> [Your task]
Exactly as they appear below, repeat the lines from the one with "k, Patch.mkDocument VNull (VObj []) (VArr []) None))" through the one with "Patch.join state payload = Throw msg)", and no others.

> [Dataset extract]
·····
(** C8, as amended.  The state routes never fail; [join] returns for every
    [userId] that [keyFor] can convert, and throws the [TypeError] of the
    conversion otherwise.  For a tenant without a stored document, the state
    route and [join] of index.js answer
    [{ matchData: null, overlays: {}, wagonData: [], updatedAt: null }] and
    leave the store as it was.  In part_000 and part_001 [join] stores
    [{ matchData: {}, overlays: {}, wagonData: {}, updatedAt: now }] and sends
    it, and a later [join] sends that same stored document; their state route
    answers [{}] and stores nothing. *)
Theorem read_of_unknown_tenant :
  (forall (state : gmap string Patch.Document) userId,
      exists k,
        keyFor (Some (VStr userId)) = Done k
        /\ (state !! k = None ->
            Patch.get_state state userId
            = Done (state, Patch.mkDocument VNull (VObj []) (VArr []) None)))
  /\ (forall (state : gmap string Patch.Document) payload k,
        keyFor (if truthy payload then own payload "userId" else payload) = Done k ->
        state !! k = None ->
        Patch.join state payload
        = Done (state, k, Patch.mkDocument VNull (VObj []) (VArr []) None))
  /\ (forall (state : gmap string Batch.Document) now later userId k,
        keyFor userId = Done k ->
        let doc := Batch.mkDocument (VObj []) (VObj []) (VObj []) now in
        state !! k = None ->
        Batch.join state now userId = Done (<[k := doc]> state, k, doc)
        /\ Batch.join (<[k := doc]> state) later userId = Done (<[k := doc]> state, k, doc))
  /\ (forall (state : gmap string Batch.Document) userId,
        exists k,
          Batch.route_key userId = Done k
          /\ (state !! k = None -> Batch.get_state state userId = Done (state, None)))
  /\ (forall (state : gmap string Patch.Document) payload msg,
        keyFor (if truthy payload then own payload "userId" else payload) = Throw msg ->
        Patch.join state payload = Throw msg)
  /\ (forall (state : gmap string Batch.Document) now userId msg,
        keyFor userId = Throw msg -> Batch.join state now userId = Throw msg).
Proof.
  split; [ | split; [ | split; [ | split; [ | split ] ] ] ].
  - intros state userId. eexists. split; [ apply keyFor_string | ].
    intros H. unfold Patch.get_state. rewrite keyFor_string. cbn [bind].
    rewrite H. reflexivity.
  - intros state payload k Hk H. unfold Patch.join. rewrite Hk. cbn [bind].
    rewrite H. reflexivity.
  - intros state now later userId k Hk doc H. unfold Batch.join, Batch.ensure.
    rewrite Hk. cbn [bind]. rewrite H, !lookup_insert_eq. split; reflexivity.
  - intros state userId. destruct (route_key_done userId) as (k & Hk).
    exists k. split; [ exact Hk | ].
    intros H. unfold Batch.get_state. rewrite Hk. cbn [bind]. rewrite H. reflexivity.
  - intros state payload msg Hk. unfold Patch.join. rewrite Hk. reflexivity.
  - intros state now userId msg Hk. unfold Batch.join. rewrite Hk. reflexivity.
Qed.

Lemma read_of_unknown_tenant_witness :
  Patch.join ∅ (Some (VObj [("userId", VStr "t")]))
  = Done (∅, "t", Patch.mkDocument VNull (VObj []) (VArr []) None).
Proof.
  exact (proj1 (proj2 read_of_unknown_tenant) ∅ (Some (VObj [("userId", VStr "t")])) "t"
           eq_refl eq_refl).
Defined.

(** C8 as stated fails.  The read paths of index.js answer [matchData: null]
    and store nothing; [join] of part_000 stores a document whose [wagonData]
    is [{}] and whose [updatedAt] is the time of the call; and [join] throws
    for a [userId] that cannot be converted to a string. *)
Lemma read_of_unknown_tenant_not_empty_document :
  Patch.get_state ∅ "t" = Done (∅, Patch.mkDocument VNull (VObj []) (VArr []) None)
  /\ Patch.join ∅ (Some (VObj [("userId", VStr "t")]))
     = Done (∅, "t", Patch.mkDocument VNull (VObj []) (VArr []) None)
  /\ Batch.join ∅ 7%Z (Some (VStr "t"))
     = Done (<["t" := Batch.mkDocument (VObj []) (VObj []) (VObj []) 7%Z]> ∅, "t",
             Batch.mkDocument (VObj []) (VObj []) (VObj []) 7%Z)
  /\ Patch.join ∅ (Some (VObj [("userId", VObj [("toString", VNum 1)])]))
     = Throw "TypeError: Cannot convert object to primitive value"
  /\ Batch.join ∅ 7%Z (Some (VObj [("toString", VNum 1)]))
     = Throw "TypeError: Cannot convert object to primitive value".
Proof. repeat split. Qed.

(** ** Overlays are merged *)

Lemma fold_assign_lookup (es : list (string * value)) : forall acc k,
  distinct (map fst es) = true ->
  assoc k (fold_left (fun a kv => assign (fst kv) (snd kv) a) es acc)
  = match assoc k es with
    | Some v => Some v
    | None => assoc k acc
    end.
Proof.
  induction es as [ | [k0 v0] r IH ]; intros acc k Hd; simpl; [ reflexivity | ].
  simpl in Hd. apply andb_prop in Hd as [H0 Hr]. apply negb_true_iff in H0.
  rewrite IH by exact Hr.
  destruct (String.eqb_spec k k0) as [-> | Hne].
  - assert (assoc k0 r = None) as ->.
    { apply assoc_None_keys. intros H. apply existsb_eqb_In in H. congruence. }
    apply assoc_assign_eq.
  - destruct (assoc k r); [ reflexivity | ]. apply assoc_assign_ne. congruence.
Qed.

Lemma spread_lookup a b k :
  distinct (keys a) = true -> distinct (keys b) = true ->
  assoc k (spread a b)
  = match assoc k (own_entries b) with
    | Some v => Some v
    | None => assoc k (own_entries a)
    end.
Proof.
  intros Ha Hb. unfold spread. rewrite fold_assign_lookup by exact Hb.
  destruct (assoc k (own_entries b)); [ reflexivity | ].
  rewrite fold_assign_lookup by exact Ha.
  destruct (assoc k (own_entries a)); reflexivity.
Qed.

(** C7, as amended.  In index.js, for a tenant key that [keyFor] can compute,
    the overlays stored by [publish-update] for a supplied partial are the
    shallow merge of what was stored with the partial: a key of the partial
    has the partial's value, any other key the value it had.  (part_001
    stores the partial in place of the overlays; part_000 merges when its
    diff is not empty.) *)
Theorem publish_update_merges_overlays
    (state : gmap string Patch.Document) (now : timestamp)
    (props : list (string * value)) (partial : value) (k : string) :
  assoc "overlays" props = Some partial ->
  keyFor (assoc "userId" props) = Done k ->
  let prev := default Patch.publish_default (state !! k) in
  distinct (keys (Some partial)) = true ->
  distinct (keys (Some (Patch.overlays prev))) = true ->
  exists state' ems doc' merged,
    Patch.publish_update state now (Some (VObj props)) = Done (state', ems)
    /\ state' !! k = Some doc'
    /\ Patch.overlays doc' = VObj merged
    /\ forall key,
         assoc key merged
         = match assoc key (own_entries (Some partial)) with
           | Some v => Some v
           | None => assoc key (own_entries (Some (Patch.overlays prev)))
           end.
Proof.
  intros Ho Hk prev Hp Hs. unfold Patch.publish_update. cbn [from_option id].
  rewrite !own_obj, Ho, Hk. cbn [bind]. fold prev.
  do 4 eexists. split; [ reflexivity | ]. split; [ apply lookup_insert_eq | ].
  split; [ reflexivity | ].
  intros key. cbn [Patch.overlays]. apply spread_lookup; assumption.
Qed.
·····
> [Answer to the problem]
        = Done (state, k, Patch.mkDocument VNull (VObj []) (VArr []) None))
  /\ (forall (state : gmap string Batch.Document) now later userId k,
        keyFor userId = Done k ->
        let doc := Batch.mkDocument (VObj []) (VObj []) (VObj []) now in
        state !! k = None ->
        Batch.join state now userId = Done (<[k := doc]> state, k, doc)
        /\ Batch.join (<[k := doc]> state) later userId = Done (<[k := doc]> state, k, doc))
  /\ (forall (state : gmap string Batch.Document) userId,
        exists k,
          Batch.route_key userId = Done k
          /\ (state !! k = None -> Batch.get_state state userId = Done (state, None)))
  /\ (forall (state : gmap string Patch.Document) payload msg,
        keyFor (if truthy payload then own payload "userId" else payload) = Throw msg ->
        Patch.join state payload = Throw msg)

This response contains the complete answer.